For smaller healthcare providers, manual processes dominate the back office — and when it comes to reconciling remittances with deposits, pain points emerge that rival any sprain or bruise. Cash flows suffer. Productivity suffers too, because staff are so intricately involved in maintaining and updating files and other data.
Dee Harding, chief product officer at Fifth Third Bank’s Big Data Healthcare subsidiary, told PYMNTS in a recent interview that as providers receive payments for services that have been rendered, complexity reigns. She noted that healthcare payers often send one electronic remittance advice file for posting and will send several checks within that file. But when they deposit the money into an organization’s bank accounts they are sending one deposit per check number.
“This creates a ‘many to one’ reconciliation that creates a barrier for our clients,” she said. There are a number of paths that these smaller healthcare companies take, Harding said — and none of them seem optimal. Some firms don’t have the resources to even attempt to tackle reconciliation at the time that they receive that remittance advice — they just go ahead and post it.
“They may come back to it at a later time, or they may have someone else in the organization try to reconcile, or they may just post to get that money to alleviate their accounts receivable and move on,” Harding said.
Other firms, she said, set up their own manual processes — logging into the bank account, pulling down all the depository information into an Excel spreadsheet, and then that spreadsheet gets passed around, to the cash posting team and to others.
“At that point, the cash posting team is trying to fumble through that electronic remittance advice, trying to figure out what, what checks they can actually post out of that,” Harding said.
Still other healthcare entities, she said, opt to work with consultants or outside vendors, giving rise to macro, super-spreadsheets, complete with multiple tabs. The spreadsheets are tinkered with by several stakeholders, become unwieldy and sometimes ineffective at finding out where payments are, and where they should be.
All told, she said, with the manual reconciliation processes just described, hours are spent in grappling with several bank accounts and data flows, she said. Clearing houses and electronic medical records systems (which have created their own reconciliation processes) lift at least some of the burdens, but they have their own limitations — such as a finite number of bank accounts that can be loaded … and things are not fully automated.

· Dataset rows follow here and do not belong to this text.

(* ===== verification/AuditRun.v ===== *)
(** * The life of an audit log

    A writer is opened, appends, seals and is stopped or killed at any point, and another
    is opened on what is left; files keep what was synced and any part of the rest.  No
    file operation fails.  At every moment of every such history the log verifies, the
    next writer continues it, and no sealed record is lost. *)

From stdpp Require Import sorting.
From S2P Require Import Prelude Text Json Crypto AuditWriter AuditVerify AuditChain AuditWrite.
From S2P Require Import AuditNames.
Open Scope string_scope.
Open Scope list_scope.
Open Scope Z_scope.

(** ** File operations that succeed *)

Notation calm f y := (mk_fs f y []).

Section Calm.
Context {J : Json} {C : Crypto} {X : Hex} {JL : JsonLaws J} {CL : CryptoLaws C} {XL : HexLaws X}.

Lemma flush_buf_calm file buf f y d :
  f !! file = Some d ->
  flush_buf file (buf, calm f y) = (inr tt, ([], calm (<[file := d ++ buf]> f) y)).
Proof.
  intros Hd. unfold flush_buf, write_file, append_to. cbn. by rewrite Hd, drop_all.
Qed.

Lemma write_all_calm file data buf f y d :
  f !! file = Some d ->
  exists buf' d', write_all file data (buf, calm f y) =
    (inr tt, (buf', calm (<[file := d']> f) y)) /\ d' ++ buf' = d ++ buf ++ data /\
    (length d <= length d')%nat.
Proof.
  intros Hd. unfold write_all, mbind, io_bind, buffer_room, ask_io. cbn [fst].
  destruct (length data <? BUF_SIZE - length buf)%nat eqn:H1.
  { exists (buf ++ data), d. by rewrite insert_id. }
  destruct (BUF_SIZE - length buf <? length data)%nat eqn:H2.
  - rewrite (flush_buf_calm _ _ _ _ d) by done. destruct (BUF_SIZE <=? length data)%nat.
    + exists [], ((d ++ buf) ++ data). unfold on_file, write_file, append_to. cbn.
      rewrite lookup_insert_eq, insert_insert_eq. split; [done|].
      rewrite app_nil_r, <- app_assoc, length_app. split; [done|lia].
    + exists data, (d ++ buf). rewrite <- app_assoc, length_app. split_and!; [done..|lia].
  - unfold mret, io_ret. destruct (BUF_SIZE <=? length data)%nat eqn:H3.
    + unfold on_file, write_file, append_to. cbn. exists buf, (d ++ data).
      rewrite Hd, length_app. split; [done|]. split; [|lia].
      apply Nat.ltb_ge in H1, H2. apply Nat.leb_le in H3.
      assert (0 < BUF_SIZE)%nat by (by apply Nat.ltb_lt).
      destruct buf as [|c buf]; [by rewrite app_nil_r|]. cbn [length] in *. lia.
    + exists (buf ++ data), d. by rewrite insert_id.
Qed.

Lemma start_segment_calm key hd f y :
  start_segment key hd (calm f y) =
  (inr (segment_name (h_next_seq hd), Z.of_nat (length (header_line key hd))),
   calm (<[segment_name (h_next_seq hd) := header_line key hd]> f)
     (delete (segment_name (h_next_seq hd)) y)).
Proof.
  unfold start_segment, create, operate, mbind, io_bind. cbn [fs_faults tail head fs_files fs_synced].
  set (name := segment_name (h_next_seq hd)).
  destruct (write_all_calm name (header_line key hd) [] (<[name := []]> f) (delete name y) [])
    as (buf & d & Hw & Hd & _); [by rewrite lookup_insert_eq|].
  unfold header_line in Hw at 1. rewrite Hw, insert_insert_eq.
  rewrite (flush_buf_calm _ _ _ _ d) by apply lookup_insert_eq.
  by rewrite insert_insert_eq, Hd.
Qed.

(** ** Directories *)

(** The segments among the files. *)
Definition seg_map (f : gmap string bytes) : gmap string bytes :=
  filter (fun e => is_segment e.1 = true) f.

Lemma seg_map_segment f name d :
  is_segment name = true -> seg_map (<[name := d]> f) = <[name := d]> (seg_map f).
Proof. intros Hn. unfold seg_map. by rewrite map_filter_insert_True. Qed.

Lemma seg_map_other f name d :
  is_segment name = false -> f !! name = None -> seg_map (<[name := d]> f) = seg_map f.
Proof.
  intros Hn Hf. unfold seg_map. rewrite map_filter_insert_False by (cbn; congruence).
  by rewrite delete_id.
Qed.

Lemma seg_map_lookup f name d :
  seg_map f !! name = Some d -> f !! name = Some d /\ is_segment name = true.
Proof. unfold seg_map. by rewrite map_lookup_filter_Some. Qed.

Lemma seg_map_delete f name : seg_map (delete name f) = delete name (seg_map f).
Proof. unfold seg_map. by rewrite map_filter_delete. Qed.

Lemma list_names_calm f y : list_names (calm f y) = (inr (map_to_list f).*1, calm f y).
Proof. done. Qed.

Lemma read_file_calm f y name d :
  f !! name = Some d -> read_file name (calm f y) = (inr d, calm f y).
Proof.
  intros Hd. unfold read_file, mbind, io_bind. cbn. unfold ask_io. cbn. by rewrite Hd.
Qed.

(** Listing yields the segments in order. *)
Lemma segments_calm f y files :
  seg_map f = list_to_map files -> NoDup files.*1 -> Sorted String.le files.*1 ->
  segments (calm f y) = (inr files.*1, calm f y).
Proof.
  intros Hf Hnd Hs. unfold segments, mbind, io_bind. rewrite list_names_calm.
  unfold mret, io_ret. f_equal. f_equal.
  apply (Sorted_unique String.le); [apply Sorted_merge_sort; apply _|done|].
  rewrite merge_sort_Permutation. apply NoDup_Permutation; [|done|].
  - apply NoDup_filter, NoDup_fst_map_to_list.
  - intros name. rewrite list_elem_of_filter, list_elem_of_fmap. split.
    + intros (Hn & [n d] & -> & Hd%elem_of_map_to_list). cbn in *.
      assert (seg_map f !! n = Some d) as H by (unfold seg_map; by apply map_lookup_filter_Some).
      rewrite Hf in H. apply elem_of_list_to_map_2 in H.
      apply list_elem_of_fmap. by exists (n, d).
    + intros ([n d] & -> & Hd)%list_elem_of_fmap. cbn.
      apply elem_of_list_to_map_1 in Hd; [|done]. rewrite <- Hf in Hd.
      apply seg_map_lookup in Hd as [Hd Hn]. split; [done|]. exists (n, d).
      by rewrite elem_of_map_to_list.
Qed.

Forward-thinking firms, Harding said, are seeking software options that (as provided by firms such as Big Data Healthcare) break down these barriers — handling multiple bank accounts and feeds from multiple clearing houses.
“It’s software that brings all of the pieces into one area and provides the transparency for all deposits, all remittance advice. It can even bring in some cash posting reports from those electronic medical records for reconciliation,” she said, adding that that single point of access, through intelligent data automation “is going to give the client one area to really focus on and should offer some automation of those paper processes.”
Along the way the dependency on paper is lessened — not just the paper explanations of benefits and other details but the papers tied to correspondence between providers, payers and even patients — so there’s no confusion amid the data flows.
As to the positive ripple effects: Reconciling the deposit to the remittance advice, and even to what’s being posted within the system, means firms accelerate their cash flow, Harding said.
“Having a system that actually allows you to assign the correct general ledger account to these transactions is really where we see the industry going,” she said.